While enjoying our post-race hot tub, cool pool therapy session at the hotel and pondering a post-race excursion, we bumped into a couple who had experience in the area. They recommended a visit to a local brewery which is more of an event than a brewery – Tree House Brewing Company – only 5 minutes from our hotel. Right across the street was a nice Greek Restaurant where we had a fabulous pasta dish.
Friday, Day 5, the final day for us! Simsbury, Connecticut. We were tired, but not beaten. We had a one-hour drive to the Iron Horse Greenway. The Connecticut race had the most participants – about 240. Day five also was the hottest day of our series, with warmer temperatures settling into the area for the weekend. Surprisingly, our times stayed pretty consistent and we had no major issues – just some toe blisters and bruises. We finished and went back to our hotel, glad we had booked our flights home on Saturday.

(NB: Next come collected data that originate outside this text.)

(* ===== verification/Commitment.v ===== *)
(** * Commitments to request authority ([ordin/_request_commitment.py])

    A commitment hashes the typed bytes of a JSON tree.  [walk] writes the
    bytes under the limits of the code, on the sorted tree.  SHA-256 and the
    decimal that spells a float are arguments; [Decimal] values and raw bodies
    ([commitment_json]) do not reach the reviews and are not modelled. *)
From stdpp Require Import base list strings pretty sorting.
From Stdlib Require Import Bool Ascii ZArith NArith QArith Lia.
From S2P Require Import Prelude PyStr Json JsonText.
#[local] Open Scope py_scope.
#[local] Open Scope nat_scope.

Definition MAX_COMMITMENT_BYTES : nat := Nat.pow 2 20.
Definition MAX_COMMITMENT_NODES : nat := Nat.pow 2 12.
Definition MAX_COMMITMENT_DEPTH : nat := 32.
Definition MAX_COMMITMENT_ITEMS : nat := 128.
Definition MAX_COMMITMENT_TEXT_BYTES : nat := Nat.pow 2 16.
Definition MAX_NUMBER_DIGITS : nat := Nat.pow 2 10.
Definition MAX_NUMBER_EXPONENT : Z := 10000.
#[global] Arguments MAX_COMMITMENT_BYTES : simpl never.
#[global] Arguments MAX_COMMITMENT_NODES : simpl never.
#[global] Arguments MAX_COMMITMENT_TEXT_BYTES : simpl never.
#[global] Arguments MAX_NUMBER_DIGITS : simpl never.

Definition commitment_invalid : exn := ValueError "request_commitment_invalid".

(** ** Decimals *)

(** [Decimal.as_tuple()] of a finite decimal, with the digits as their number. *)
Record Decimal := { dc_negative : bool; dc_coefficient : N; dc_exponent : Z }.

Definition digit_count (n : N) : nat := String.length (pretty n).

(** The loop that takes the zeros off the coefficient. *)
Fixpoint strip_zeros (fuel : nat) (coefficient : N) (exponent : Z) : N * Z :=
  match fuel with
  | O => (coefficient, exponent)
  | S fuel =>
      if (coefficient mod 10 =? 0)%N
      then strip_zeros fuel (coefficient / 10)%N (exponent + 1)
      else (coefficient, exponent)
  end.
Definition normal_decimal (d : Decimal) : Decimal :=
  if (dc_coefficient d =? 0)%N
  then {| dc_negative := dc_negative d; dc_coefficient := 0; dc_exponent := 0 |}
  else let '(coefficient, exponent) :=
         strip_zeros (digit_count (dc_coefficient d)) (dc_coefficient d) (dc_exponent d) in
       {| dc_negative := dc_negative d; dc_coefficient := coefficient; dc_exponent := exponent |}.

Definition decimal_text (d : Decimal) : string :=
  "d" +:+ (if dc_negative d then "1" else "0") +:+ ":" +:+ pretty (dc_coefficient d)
  +:+ ":" +:+ pretty (dc_exponent d) +:+ ";".
Definition exponent_fits (e : Z) : bool := (Z.abs e <=? MAX_NUMBER_EXPONENT)%Z.
Definition _decimal_token (d : Decimal) : res string :=
  _ ← guard_or ((digit_count (dc_coefficient d) <=? MAX_NUMBER_DIGITS)
                && exponent_fits (dc_exponent d)) commitment_invalid;
  let n := normal_decimal d in
  _ ← guard_or (exponent_fits (dc_exponent n)) commitment_invalid;
  Ok (decimal_text n).

(** ** The bytes of a tree *)

(** The nodes visited and the bytes written so far. *)
Record Written := { nodes : nat; bytes : string }.

Definition write (data : string) (w : Written) : res Written :=
  let written := bytes w +:+ data in
  _ ← guard_or (String.length written <=? MAX_COMMITMENT_BYTES) commitment_invalid;
  Ok {| nodes := nodes w; bytes := written |}.

Definition text (value : string) : res string :=
  let encoded := utf8 value in
  _ ← guard_or (String.length encoded <=? MAX_COMMITMENT_TEXT_BYTES) commitment_invalid;
  Ok encoded.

On Saturday we left our hotel early and headed back to Boston for the day before our late afternoon flights. We decided on a Duck Tour of the city (less walking), witnessed a protest at Boston Commons, and had a bit of time to walk around and see some landmarks.
We completed our challenge! Keep in mind that we are not super distance runners and with Mainly Marathons, that did not matter. Everyone goes at his or her own pace. Although times are recorded and posted, there are no awards. It is a laid back operation and the camaraderie is incredible!
There were people from all walks of life participating – old, young, families, first timers….even a lady with Lupus on crutches! There were long time couples running/walking together. We were impressed by the fortitude of these participants. Because many people participate on multiple days, you get to know these athletes, hear their stories, and make some new friends.